- Source data -
(* ===== verification/Throttle.v ===== *)
(** * The login throttle ([internal/auth/throttle.go])

    The per-IP guard of the login handler, and the protocol in which
    [internal/api/auth.go] uses it (Begin; verification; Fail or Success; Done)
    as a step relation over concurrent attempts. *)
From S2P Require Import Prelude GoLib.

Definition throttleMaxFailures : Z := 5.
Definition throttleBlockDuration : Duration := (30 * Second)%Z.
Definition throttleSweepInterval : Duration := (5 * Minute)%Z.
Definition throttleEntryTTL : Duration := (10 * Minute)%Z.

Record throttleEntry := {
  te_failures : Z;
  te_inFlight : Z;
  te_blockedUntil : Time;
  te_lastSeen : Time;
}.

Record LoginThrottle := {
  th_entries : gmap string throttleEntry;
  th_lastSweep : Time;
}.

Definition NewLoginThrottle : LoginThrottle := {| th_entries := ∅; th_lastSweep := 0 |}.

Definition zero_entry : throttleEntry :=
  {| te_failures := 0; te_inFlight := 0; te_blockedUntil := 0; te_lastSeen := 0 |}%Z.

Definition set_entries (m : gmap string throttleEntry) (t : LoginThrottle) : LoginThrottle :=
  {| th_entries := m; th_lastSweep := th_lastSweep t |}.
Definition put_entry (ip : string) (e : throttleEntry) (t : LoginThrottle) : LoginThrottle :=
  set_entries (<[ip := e]> (th_entries t)) t.

(** An entry idle past its TTL and not blocked. *)
Definition stale (now : Time) (e : throttleEntry) : bool :=
  (throttleEntryTTL <? time_Sub now (te_lastSeen e))%Z && negb (now <? te_blockedUntil e)%Z.

Definition sweepLocked (now : Time) (t : LoginThrottle) : LoginThrottle :=
  if (time_Sub now (th_lastSweep t) <? throttleSweepInterval)%Z then t
  else {| th_entries := filter (λ p, stale now p.2 = false) (th_entries t);
          th_lastSweep := now |}.

Definition entry (ip : string) (t : LoginThrottle) : throttleEntry :=
  default zero_entry (th_entries t !! ip).

(** The result: how long to wait, and whether the IP is blocked. *)
Definition Check (now : Time) (ip : string) (t : LoginThrottle) : (Duration * bool) * LoginThrottle :=
  let t := sweepLocked now t in
  match th_entries t !! ip with
  | None => ((0%Z, false), t)
  | Some e =>
      let remaining := time_Sub (te_blockedUntil e) now in
      if (0 <? remaining)%Z then ((remaining, true), t) else ((0%Z, false), t)
  end.

(** An elapsed block leaves one failure to the limit. *)
Definition reopen (e : throttleEntry) : throttleEntry :=
  if IsZero (te_blockedUntil e) then e
  else {| te_failures := throttleMaxFailures - 1; te_inFlight := te_inFlight e;
          te_blockedUntil := 0; te_lastSeen := te_lastSeen e |}%Z.

Definition Begin (now : Time) (ip : string) (t : LoginThrottle) : (Duration * bool) * LoginThrottle :=
  let t := sweepLocked now t in
  let e := entry ip t in
  let remaining := time_Sub (te_blockedUntil e) now in
  if (0 <? remaining)%Z then ((remaining, true), put_entry ip e t)
  else
    let e := reopen e in
    if (throttleMaxFailures <=? te_failures e + te_inFlight e)%Z
    then ((throttleBlockDuration, true), put_entry ip e t)
    else ((0%Z, false),
          put_entry ip {| te_failures := te_failures e; te_inFlight := te_inFlight e + 1;
                          te_blockedUntil := te_blockedUntil e; te_lastSeen := now |}%Z t).

Definition Done (ip : string) (t : LoginThrottle) : LoginThrottle :=
  match th_entries t !! ip with
  | None => t
  | Some e =>
      let n := if (0 <? te_inFlight e)%Z then (te_inFlight e - 1)%Z else te_inFlight e in
      if (n =? 0)%Z && (te_failures e =? 0)%Z && IsZero (te_blockedUntil e)
      then set_entries (delete ip (th_entries t)) t
      else put_entry ip {| te_failures := te_failures e; te_inFlight := n;
                           te_blockedUntil := te_blockedUntil e;
                           te_lastSeen := te_lastSeen e |} t
  end.

Definition Fail (now : Time) (ip : string) (t : LoginThrottle) : bool * LoginThrottle :=
  let t := sweepLocked now t in
  let e := entry ip t in
  let n := (te_failures e + 1)%Z in
  if (throttleMaxFailures <=? n)%Z then
    ((te_blockedUntil e <? now)%Z || IsZero (te_blockedUntil e),
     put_entry ip {| te_failures := n; te_inFlight := te_inFlight e;
                     te_blockedUntil := (now + throttleBlockDuration)%Z;
                     te_lastSeen := now |} t)
  else
    (false, put_entry ip {| te_failures := n; te_inFlight := te_inFlight e;
                            te_blockedUntil := te_blockedUntil e; te_lastSeen := now |} t).

Definition Success (ip : string) (t : LoginThrottle) : LoginThrottle :=
  match th_entries t !! ip with
  | None => t
  | Some e =>
      if (te_inFlight e <=? 0)%Z then set_entries (delete ip (th_entries t)) t
      else put_entry ip {| te_failures := 0; te_inFlight := te_inFlight e;
                           te_blockedUntil := 0; te_lastSeen := te_lastSeen e |}%Z t
  end.

(** ** The login protocol

    An admitted attempt is verified, then settled (failed or succeeded), then
    done; a rejected request body goes from admitted to done directly. *)
Record attempt := { at_ip : string; at_begin : Time; at_settled : bool }.

Record logins := { lg_th : LoginThrottle; lg_att : list attempt; lg_now : Time }.

Definition settle (a : attempt) : attempt :=
  {| at_ip := at_ip a; at_begin := at_begin a; at_settled := true |}.

(** No attempt outlives the TTL of its entry.  The check of the credentials is bounded by
    the timeouts of the router client, far below ten minutes; the body of the request,
    which the handler reads after [Begin], is not: see [slow_bodies_pass_limit]. *)
Definition timely (now : Time) (l : list attempt) : Prop :=
  Forall (λ a, (now - at_begin a ≤ throttleEntryTTL)%Z) l.

Inductive login_step : logins → logins → Prop :=
  | L_begin n ip th att m :
      (m ≤ n)%Z → timely n att → (Begin n ip th).1.2 = false →
      login_step {| lg_th := th; lg_att := att; lg_now := m |}
        {| lg_th := (Begin n ip th).2;
           lg_att := {| at_ip := ip; at_begin := n; at_settled := false |} :: att; lg_now := n |}
  | L_refused n ip th att m :
      (m ≤ n)%Z → timely n att → (Begin n ip th).1.2 = true →
      login_step {| lg_th := th; lg_att := att; lg_now := m |}
        {| lg_th := (Begin n ip th).2; lg_att := att; lg_now := n |}
  | L_fail n th l1 a l2 m :
      (m ≤ n)%Z → timely n (l1 ++ a :: l2) → at_settled a = false →
      login_step {| lg_th := th; lg_att := l1 ++ a :: l2; lg_now := m |}
        {| lg_th := (Fail n (at_ip a) th).2; lg_att := l1 ++ settle a :: l2; lg_now := n |}
  | L_success th l1 a l2 m :
      at_settled a = false →
      login_step {| lg_th := th; lg_att := l1 ++ a :: l2; lg_now := m |}
        {| lg_th := Success (at_ip a) th; lg_att := l1 ++ settle a :: l2; lg_now := m |}
  | L_done th l1 a l2 m :
      login_step {| lg_th := th; lg_att := l1 ++ a :: l2; lg_now := m |}
        {| lg_th := Done (at_ip a) th; lg_att := l1 ++ l2; lg_now := m |}.

(** The throttle of a running daemon: clock readings are after year 1. *)
Definition start : logins := {| lg_th := NewLoginThrottle; lg_att := []; lg_now := 1 |}.

Definition of_ip (ip : string) (l : list attempt) : list attempt :=
  filter (λ a, at_ip a = ip) l.
(** The attempts whose credentials may still be under verification. *)
Definition verifying (ip : string) (l : list attempt) : list attempt :=
  filter (λ a, at_ip a = ip ∧ at_settled a = false) l.

(** ** The invariant *)

Definition entry_ok (now : Time) (att : list attempt) (ip : string) (e : throttleEntry) : Prop :=
  te_inFlight e = Z.of_nat (length (of_ip ip att)) ∧
  (0 ≤ te_failures e)%Z ∧
  (te_failures e + Z.of_nat (length (verifying ip att)) ≤ throttleMaxFailures)%Z ∧
  (te_blockedUntil e ≠ 0%Z ↔ te_failures e = throttleMaxFailures) ∧
  (te_blockedUntil e ≠ 0%Z → te_blockedUntil e = te_lastSeen e + throttleBlockDuration)%Z ∧
  (te_lastSeen e ≤ now)%Z ∧
  Forall (λ a, (at_begin a ≤ te_lastSeen e)%Z) (of_ip ip att).

Definition logins_ok (s : logins) : Prop :=
  (0 < lg_now s)%Z ∧ ∀ ip, entry_ok (lg_now s) (lg_att s) ip (entry ip (lg_th s)).

Lemma entry_put ip ip' e t : entry ip (put_entry ip' e t) = if decide (ip = ip') then e else entry ip t.
Proof.
  unfold entry, put_entry. simpl. rewrite lookup_insert.
  destruct (decide (ip' = ip)), (decide (ip = ip')); by subst.
Qed.

Lemma entry_delete ip ip' t :
  entry ip (set_entries (delete ip' (th_entries t)) t) =
  if decide (ip = ip') then zero_entry else entry ip t.
Proof.
  unfold entry. simpl. rewrite lookup_delete.
  destruct (decide (ip' = ip)), (decide (ip = ip')); by subst.
Qed.

Lemma entry_sweep now ip t :
  entry ip (sweepLocked now t) = entry ip t ∨
  (stale now (entry ip t) = true ∧ entry ip (sweepLocked now t) = zero_entry).
Proof.
  unfold sweepLocked. case_match; [by left|]. unfold entry. simpl.
  rewrite map_lookup_filter. destruct (th_entries t !! ip) as [e|]; simpl; [|by left].
  destruct (stale now e) eqn:Es; [right|left]; case_guard; simpl in *; by try congruence.
Qed.

Lemma verifying_of_ip ip l : length (verifying ip l) ≤ length (of_ip ip l).
Proof.
  unfold verifying, of_ip. induction l as [|a l IH]; [done|].
  rewrite !filter_cons. repeat case_decide; simpl; try lia. naive_solver.
Qed.

Lemma of_ip_nil_verifying ip l : of_ip ip l = [] → verifying ip l = [].
Proof. intros H. pose proof (verifying_of_ip ip l) as Hl. rewrite H in Hl. destruct (verifying ip l); [done|simpl in Hl; lia]. Qed.

Lemma zero_ok now att ip : (0 ≤ now)%Z → of_ip ip att = [] → entry_ok now att ip zero_entry.
Proof.
  intros Hn H. unfold entry_ok. rewrite H, of_ip_nil_verifying by done. simpl.
  split_and!; [done|done|by unfold throttleMaxFailures|by split|done|done|done].
Qed.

- Directions for this task -
Your answer must be the lines above from the one containing "Definition Check (now" to the one containing "let n := if", both included, restated word for word.

- Response area -
Definition Check (now : Time) (ip : string) (t : LoginThrottle) : (Duration * bool) * LoginThrottle :=
  let t := sweepLocked now t in
  match th_entries t !! ip with
  | None => ((0%Z, false), t)
  | Some e =>
      let remaining := time_Sub (te_blockedUntil e) now in
      if (0 <? remaining)%Z then ((remaining, true), t) else ((0%Z, false), t)
  end.

(** An elapsed block leaves one failure to the limit. *)
Definition reopen (e : throttleEntry) : throttleEntry :=
  if IsZero (te_blockedUntil e) then e
  else {| te_failures := throttleMaxFailures - 1; te_inFlight := te_inFlight e;
          te_blockedUntil := 0; te_lastSeen := te_lastSeen e |}%Z.

Definition Begin (now : Time) (ip : string) (t : LoginThrottle) : (Duration * bool) * LoginThrottle :=
  let t := sweepLocked now t in
  let e := entry ip t in
  let remaining := time_Sub (te_blockedUntil e) now in
  if (0 <? remaining)%Z then ((remaining, true), put_entry ip e t)
  else
    let e := reopen e in
    if (throttleMaxFailures <=? te_failures e + te_inFlight e)%Z
    then ((throttleBlockDuration, true), put_entry ip e t)
    else ((0%Z, false),
          put_entry ip {| te_failures := te_failures e; te_inFlight := te_inFlight e + 1;
                          te_blockedUntil := te_blockedUntil e; te_lastSeen := now |}%Z t).

Definition Done (ip : string) (t : LoginThrottle) : LoginThrottle :=
  match th_entries t !! ip with
  | None => t
  | Some e =>
      let n := if (0 <? te_inFlight e)%Z then (te_inFlight e - 1)%Z else te_inFlight e in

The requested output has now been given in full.